Is there any way to use --command in claude mcp add?

No. The --command flag does not exist in the Claude Code CLI. The word "command" only appears as a JSON field name in .mcp.json configurations, never as a CLI flag. If you see --command in a tutorial or README, the syntax is outdated or incorrect — replace it with the -- separator pattern: claude mcp add <name> -- <command> [args].

What is the difference between --scope local, project, and user?

local (default) stores the server in ~/.claude.json for the current project only, private to you. project writes to .mcp.json in the project root and is checked into version control, shared with the whole team. user stores in ~/.claude.json across all your projects. Older versions of Claude Code used project for what is now local, and global for what is now user — if you see either of those terms, check which version you are running.

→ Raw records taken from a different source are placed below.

(** The same iteration once the buffer is full: the oldest entry is yielded
    and the buffer rolled. *)
Lemma step_full L h st tok i p :
  (1 <= L)%nat -> at_start L h st -> (L <= length h + 1)%nat ->
  bool_decide (Z.of_nat L <= Z.of_nat (length h) - yield_i st) = true /\
  exists b0 rest, window L (h ++ [tok]) = b0 :: rest /\
    take (length h + 1 - L) h ++ [b0] = take (length h + 2 - L) (h ++ [tok]) /\
    at_start L (h ++ [tok])
      (State i p (roll_left (window L (h ++ [tok]))) (yield_i st + 1)).
Proof.
  intros HL Hst Hh.
  assert (Hy : yield_i st = Z.of_nat (length h) - Z.of_nat L).
  { destruct Hst as [(Hlt & _ & Hy) | (Hle & _ & Hy)]; lia. }
  split; [apply bool_decide_eq_true; lia|].
  set (h' := h ++ [tok]).
  assert (Hlen : length h' = S (length h))
    by (unfold h'; rewrite length_app; simpl; lia).
  assert (Hw : window L h' = drop (length h' - L) h')
    by (unfold window; by rewrite decide_True by lia).
  destruct (h' !! (length h' - L)%nat) as [b0|] eqn:Hb0;
    [|apply lookup_ge_None in Hb0; lia].
  exists b0, (drop (S (length h' - L)) h'). split; [|split].
  - rewrite Hw. by apply drop_S.
  - replace (length h + 2 - L)%nat with (S (length h' - L)) by lia.
    rewrite (take_S_r _ _ _ Hb0). f_equal.
    replace (length h + 1 - L)%nat with (length h' - L)%nat by lia.
    subst h'. by rewrite take_app_le by lia.
  - right. split; [lia|]. split; [|simpl; lia].
    exists b0. simpl. rewrite Hw. unfold roll_left.
    rewrite drop_drop. rewrite (drop_S _ _ _ Hb0). simpl. rewrite take_0.
    do 2 f_equal. lia.
Qed.

Section Loop_facts.

Variable model : list Z -> Z -> list Z -> list (list Q).
Variable multinomial : nat -> list (option Q) -> nat.
Variable max_seq_length : Z.
Variable temperature : Q.
Variable top_k : option Z.
Variable stop_tokens : list (list Z).

Local Abbreviation L := (buffer_length stop_tokens).
Local Abbreviation run_loop :=
  (loop model multinomial max_seq_length temperature top_k stop_tokens).

(** The main invariant of the loop, for stop sequences that do not end
    with the filler. *)
Lemma loop_emitted n : forall t st h,
  (1 <= L)%nat ->
  (forall tokens, tokens ∈ stop_tokens -> last tokens ≠ Some filler) ->
  t = length h -> at_start L h st ->
  take (length h + 1 - L) h ++ emitted (run_loop n t st)
  = take (emitted_count L (result (run_loop n t st))
            (length (h ++ sampled (run_loop n t st))))
      (h ++ sampled (run_loop n t st))
  /\ (result (run_loop n t st) = Exhausted ->
      length (steps (run_loop n t st)) = n)
  /\ (forall l, result (run_loop n t st) = Stop_hit l ->
      (1 <= l <= L)%nat /\
      (L <= length (h ++ sampled (run_loop n t st)))%nat /\
      drop (length (h ++ sampled (run_loop n t st)) - l)
        (h ++ sampled (run_loop n t st)) ∈ stop_tokens).
Proof.
  induction n as [|n IH]; intros t st h HL Hvalid -> Hst.
  { simpl. unfold emitted, sampled. simpl. rewrite !app_nil_r.
    split; [done|]. split; [done|]. intros l [=]. }
  simpl.
  destruct (match last _ with Some row => _ | None => _ end) as [e|logits].
  { unfold emitted, sampled. simpl. rewrite !app_nil_r.
    split; [done|]. split; [done|]. intros l [=]. }
  set (tok := Z.of_nat (multinomial (length h) logits)).
  rewrite (setitem_window _ _ _ tok HL Hst).
  set (h' := h ++ [tok]).
  assert (Hlen : length h' = S (length h))
    by (subst h'; rewrite length_app; simpl; lia).
  destruct (check_stop L (window L h') stop_tokens) as [[l ys]|] eqn:Hcheck.
  - apply check_stop_Some in Hcheck as (tokens & Hin & Hl & Hslice & ->).
    destruct (decide (L <= length h')%nat) as [Hfull|Hfill];
      [|exfalso; subst l;
        apply (no_hit_while_filling L h' tokens); auto; lia].
    pose proof (buffer_length_bound _ _ Hin) as Hbound.
    assert (Hl1 : (1 <= l)%nat).
    { destruct l; [|lia]. simpl in Hslice.
      apply (f_equal length) in Hslice. rewrite window_length in Hslice. lia. }
    assert (Hw : window L h' = drop (length h' - L) h')
      by (unfold window; by rewrite decide_True by lia).
    assert (Htoks : drop (length h' - l) h' = tokens).
    { rewrite <- Hslice. destruct l; [lia|]. simpl.
      rewrite window_length, Hw, drop_drop. f_equal. lia. }
    unfold emitted, sampled. simpl. fold h'.
    split; [|split; [done|]].
    + rewrite app_nil_r.
      replace (length h + 1 - L)%nat with (length h' - L)%nat by lia.
      replace (take (length h' - L) h) with (take (length h' - L) h')
        by (subst h'; by rewrite take_app_le by lia).
      case_bool_decide as Hlt; simpl.
      * destruct l; [lia|]. simpl. rewrite window_length, Hw, app_nil_r.
        rewrite <- (take_drop (length h' - L) (take (length h' - S l) h')).
        rewrite take_take, take_drop_commute. do 3 f_equal; lia.
      * rewrite app_nil_r. f_equal. lia.
    + intros ? [= <-]. rewrite Htoks. repeat split; auto; lia.
  - destruct (decide (L <= length h + 1)%nat) as [Hfull|Hfill].
    + destruct (step_full L h st tok [tok] (advance (input_pos st)) HL Hst Hfull)
        as (-> & b0 & rest & Hw & Htake & Hst').
      fold h' in Hw, Htake, Hst'. rewrite Hw in Hst' |- *.
      destruct (IH (S (length h)) _ h' HL Hvalid (eq_sym Hlen) Hst')
        as (IH1 & IH2 & IH3).
      rewrite emitted_after, sampled_after. simpl.
      replace (h ++ tok :: _) with (h' ++ sampled (run_loop n (S (length h))
        (State [tok] (advance (input_pos st)) (roll_left (b0 :: rest))
           (yield_i st + 1)))) by (subst h'; by rewrite <- app_assoc).
      split; [|split].
      * rewrite <- IH1, (cons_middle b0), app_assoc, Htake.
        do 2 f_equal. lia.
      * intros Hr. by rewrite IH2.
      * exact IH3.
    + destruct (step_filling L h st tok [tok] (advance (input_pos st)) Hst)
        as (-> & Hst'); [lia|]. fold h' in Hst'.
      destruct (IH (S (length h)) _ h' HL Hvalid (eq_sym Hlen) Hst')
        as (IH1 & IH2 & IH3).
      rewrite emitted_after, sampled_after. simpl.
      replace (h ++ tok :: _) with (h' ++ sampled (run_loop n (S (length h))
        (State [tok] (advance (input_pos st)) (window L h') (yield_i st))))
        by (subst h'; by rewrite <- app_assoc).
      split; [|split].
      * rewrite <- IH1. f_equal.
        replace (length h + 1 - L)%nat with 0%nat by lia.
        replace (length h' + 1 - L)%nat with 0%nat by lia. done.
      * intros Hr. by rewrite IH2.
      * exact IH3.
Qed.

Can I add multiple environment variables to a stdio server?

Yes, repeat --env for each variable: claude mcp add --env KEY1=val1 --env KEY2=val2 my-server -- npx server. The env vars are stored in your scope's config file (~/.claude.json or .mcp.json) and injected into the server process at startup.

How do I remove an MCP server I added incorrectly?

Run claude mcp remove <server-name>. If you added it with --scope user or --scope project, you need to be in the same project directory when removing it, or specify the scope explicitly. Check claude mcp list first to confirm the server name and scope.

Why does claude mcp add succeed but /mcp show the server as failed?

claude mcp add only writes the configuration — it does not run the server. The server starts when Claude Code launches. Common reasons for a "failed" status: the command path is wrong, a required environment variable is missing, or the server process crashed on startup. Run claude mcp get <name> to see the stored command and check it directly in your terminal. If the server connects but tool calls fail with authentication errors, see the MCP token expired fix.